For many UMass Lowell graduates, their childhood will come full circle at this year’s Commencement ceremonies on Saturday, May 17 when “Bill Nye the Science Guy” gives their Commencement speech.
Nye is excited to speak to an audience that grew up watching his show. For many, the “Science Guy” series was a staple of their childhood. “I am thrilled that I was an important part of their lives growing up, and I am honored to be addressing them at this Commencement,” he said.
The students are equally excited to hear from Nye. “I first saw that he was speaking I was thrilled,” said Rachel Paquette, a senior biology major. “He was the first to show me the excitingly fun and experimental side to biology. As a kid watching his show, who wouldn’t want to do that for a living. It is surreal, as a biologist, to know I will be able to hear and learn from my childhood icon,” she said.
Harold Koh, assistant secretary for health of the U.S. Department of Health and Human Services, is also speaking at UMass Lowell’s Commencement ceremonies. The ceremony will be broken into two morning and afternoon ceremonies to accommodate for nearly 3,280 graduates, a record number for the seventh year in a row, according to a press release from UMass Lowell’s Office of University Relations. Nye, famous for the television series “Bill Nye the Science Guy,” will address the graduates at the first ceremony and Koh will speak at the second ceremony.
As an advocate for science and research, Nye applauded UMass Lowell for having a strong undergraduate research program. “The thing about young people, or people first starting out… is you’re fearless. And that is the great value of young people in research. You don’t know that you can’t do it, or that you’re not supposed to be able to do it,” he said.
Many of the graduates Nye is addressing were influenced by his show and his love for science. The material covered in “Bill Nye the Science Guy” is still applicable today, said Nye. “We focused the show on something called ‘pure science’ and it has stood the test of time, as a result. I mean, people still watch it in elementary school 20 years later, it’s very gratifying.”
The show was geared towards young children, mainly, and taught them science with a humorous twist. “We have very compelling evidence that 10 years old is the oldest you can be to get what people call the ‘lifelong passion for science,’” said Nye.
Nye believed it was important to use humor in his show. “Science is part of the human experience. Comedy is part of the human experience. So why not have them both at the same time? By having them both at the same time, you have entertainment. What’s not to love?” he said.

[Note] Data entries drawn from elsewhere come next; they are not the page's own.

(* ===== verification/EvmBlockProps.v ===== *)
(** What producing a block preserves.

    The accounting of a block in progress, its survival of reboots, and the withdrawals that stop the kernel. *)

From S2P Require Import Prelude SdkDac Endian SdkNom SdkMichelson KernelPath KernelHost KernelRuntime KernelStorage EvmErrors Rlp EvmStorage LinkedList EthTypes EthSign EvmTx EthBlock EvmStore EvmAccounts EvmBlueprints EvmApply EvmBlock.

(** * Blocks in progress survive a reboot *)

Section codec.
Context {crate : RlpCrate} {rlaws : RlpLaws crate} {eth : EthCrates} {elaws : EthLaws eth}.

Lemma decode_items_ok {A} (f : bytes -> decoded A) (enc : A -> bytes) l : Forall (fun a => item (enc a) /\ f (enc a) = Ok a) l ->
  decode_all_items f (rlp_list (map enc l)) = Ok l.
Proof.
  intros Hl. assert (Hi : Forall item (map enc l)) by (apply Forall_map; eapply Forall_impl; [exact Hl|by intros a []]).
  unfold decode_all_items. rewrite rlp_list_is_list, rlp_list_count, rlp_list_iter by done. cbn [negb mbind outcome_bind].
  clear Hi. induction Hl as [|a l [_ Ha] Hl IH]; [done|]. cbn [map decode_items]. rewrite Ha. cbn [mbind outcome_bind]. by rewrite IH.
Qed.

Record bip_ok (b : BlockInProgress) : Prop := {
  bk_number : below 256 (bip_number b); bk_queue : Forall Transaction_ok (tx_queue b); bk_txs : Forall (sized 32) (valid_txs b);
  bk_gas : below 256 (cumulative_gas b); bk_index : below 32 (bip_index b); bk_price : below 256 (bip_gas_price b);
  bk_parent : sized 32 (bip_parent_hash b); bk_bloom : sized 256 (bip_logs_bloom b); bk_offset : below 64 (logs_offset b);
  bk_timestamp : is_i64 (bip_timestamp b)
}.

(** The ticks of a kernel run do not count for the next one. *)
Definition reset_ticks (b : BlockInProgress) : BlockInProgress :=
  mkBip (bip_number b) (tx_queue b) (valid_txs b) (cumulative_gas b) (bip_index b) (bip_gas_price b) (bip_parent_hash b) 0
    (bip_logs_bloom b) (logs_offset b) (bip_timestamp b).

Lemma bip_roundtrip b : bip_ok b -> item (rlp_bytes b) /\ decode (rlp_bytes b) = Ok (reset_ticks b).
Proof.
  destruct b as [n q v g i p ph t lb lo ts]. intros []. cbn in * |-. cbn [rlp_bytes decode BlockInProgress_codec bip_number tx_queue valid_txs
    cumulative_gas bip_index bip_gas_price bip_parent_hash bip_logs_bloom logs_offset bip_timestamp].
  assert (Hq : Forall (fun t => item (rlp_bytes t) /\ decode (rlp_bytes t) = Ok t) q)
    by (eapply Forall_impl; [exact bk_queue0|]; intros x Hx; by apply Transaction_law).
  assert (Hv : Forall (fun h => item (rlp_value h) /\ decode_tx_hash (rlp_value h) = Ok h) v)
    by (eapply Forall_impl; [exact bk_txs0|]; intros x Hx; split; [constructor|by apply decode_tx_hash_ok]).
  assert (Hqi : item (append_queue q)) by (constructor; apply Forall_map; eapply Forall_impl; [exact Hq|by intros a []]).
  assert (Hvi : item (append_txs v)) by (constructor; apply Forall_map; eapply Forall_impl; [exact Hv|by intros a []]).
  set (l := [rlp_bytes n; _; _; _; _; _; _; _; _; _]).
  assert (Hit : Forall item l) by (unfold l; forall_elements ltac:(first [assumption | by apply item_value | by apply u256_law | by apply h256_law
    | by apply bloom_law | by apply u32_law | by apply u64_law])).
  split; [by constructor|]. rewrite expect_list_ok by done. unfold l. cbn [next mbind outcome_bind].
  rewrite (decode_field_on _ _ n _ u256_law) by done. cbn [mbind outcome_bind]. unfold decode_queue, decode_valid_txs, append_queue, append_txs.
  rewrite (decode_items_ok _ _ q), (decode_items_ok _ _ v) by done. cbn [mbind outcome_bind].
  rewrite (decode_field_on _ _ g _ u256_law), (decode_field_on _ _ i _ u32_law), (decode_field_on _ _ p _ u256_law), (decode_field_on _ _ ph _ h256_law),
    (decode_field_on _ _ lb _ bloom_law), (decode_field_on _ _ lo _ u64_law), decode_timestamp_ok by done. done.
Qed.
End codec.

(** * Accounting *)

Section accounting.
Context {S : Type} {core : SmartRollupCore S} {ext : ExtendedRuntime S} {rc : RevealCore} {hex : HexCrate} {secp : Secp} {crate : RlpCrate}
  {eth : EthCrates} {fle : U256FromLe} {lc : LogCrates} {b58 : Base58Crate} {rfc : Rfc3339} {conf : EvmConfig} {outbox : OutboxCrate}
  {exec : EvmExecution (S := S)} {llaws : LogLaws lc}.
Abbreviation evmM := (M (Storage * S) Anyhow).
Abbreviation any := (fun _ : panic => True).

Lemma wp_on_state {E A} (m : M S E A) st s (Q : A -> Storage * S -> Prop) : wp any m s (fun a s' => Q a (st, s')) -> wp any (on_state m) (st, s) Q.
Proof. unfold wp, on_state. by destruct (m s) as [[] s']. Qed.
Lemma wp_true {T E A} (m : M T E A) s (Q : A -> T -> Prop) : (forall a s', Q a s') -> wp any m s Q.
Proof. intros H. unfold wp. by destruct (m s) as [[] s']. Qed.
(** The postcondition may mention the run itself. *)
Lemma wp_run {T E A} (m : M T E A) s (Q : A -> T -> Prop) : wp any m s Q -> wp any m s (fun a s' => Q a s' /\ m s = (Ok a, s')).
Proof. unfold wp. by destruct (m s) as [[] s']. Qed.
Lemma wp_call {T E E' A} (f : E -> E') (m : M T E A) s (Q : A -> T -> Prop) : (forall a s', m s = (Ok a, s') -> Q a s') -> wp any (M_map_err f m) s Q.
Proof. intros H. unfold wp, M_map_err. destruct (m s) as [[a|e|pn|] s'] eqn:Em; cbn; auto. Qed.

(** What is known of the result of applying a transaction: the hash and the index are those of the transaction, and the gas of the
    object is the gas of the outcome. *)
Definition info_ok (transaction : Transaction) (index : N) (info : ExecutionInfo) : Prop :=
  ri_tx_hash (receipt_info info) = tx_hash transaction /\ ri_index (receipt_info info) = index /\
  oi_gas_used (object_info info) = match execution_outcome (receipt_info info) with Some o => gas_used o | None => 0%N end.
Definition result_ok (r : TransactionResult) : Prop := tr_gas_used r = match tr_outcome r with Some o => gas_used o | None => 0%N end.

Lemma apply_ethereum_ok bc tx ticks st : wp any (apply_ethereum_transaction_common bc tx ticks) st
  (fun r _ => match r with Executed r => result_ok r | _ => True end).
Proof.
  unfold apply_ethereum_transaction_common. apply wp_bind, wp_true. intros v st1. destruct v; try by apply wp_ret.
  unfold execution_result, wp. destruct (run_transaction _ _ _ _ _ _ _ _ _ _) as [[[o|]|e|p|] st2]; try done. by destruct e.
Qed.
Lemma apply_transaction_ok bc tx index accounts ticks st : wp any (apply_transaction bc tx index accounts ticks) st
  (fun r _ => match r with Executed info => info_ok tx index info | _ => True end).
Proof.
  unfold apply_transaction. apply wp_bind. eapply (wp_mono _ _ _ (fun r _ => match r with Executed r => result_ok r | _ => True end)).
  - destruct (content tx) as [e|d]; [apply apply_ethereum_ok|]. apply wp_bind, wp_map_err. unfold apply_deposit. apply wp_bind, wp_true. intros a s'. by apply wp_ret.
  - intros [[c o g t]| |] st1 Hr; try by apply wp_ret. apply wp_bind, wp_true. intros _ st2. apply wp_bind, wp_lift.
    unfold make_object_info. destruct (overall_gas_price _ _); cbn [mbind outcome_bind]; try done.
    apply wp_bind, wp_true. intros _ st3. apply wp_ret. split_and!; [done..|]. exact Hr.
Qed.

(** What becomes of a transaction. *)
Inductive fate : Type := Registered (r : TransactionReceipt) | Rejected | Discarded.
Definition receipts_of (fs : list (Transaction * fate)) : list TransactionReceipt :=
  omap (fun '(_, f) => match f with Registered r => Some r | _ => None end) fs.
Definition sum_gas (rs : list TransactionReceipt) : N := foldr (fun r => N.add (r_gas_used r)) 0%N rs.

Definition next_index (index : N) (_ : TransactionReceipt) : N := ((index + 1) mod 2 ^ 32)%N.
Definition next_offset (offset : N) (r : TransactionReceipt) : N := u64 (offset + N.of_nat (length (logs r))).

Nye want to use his influence as a childhood icon to impart an important message with students. “I want people to feel optimistic. I want people to feel that although the world is so full of trouble, as they say in country music songs, they can change things… they can change the world,” he said. “They are going to make the world what it will become. I just want them to feel optimistic and empowered and excited about the future.”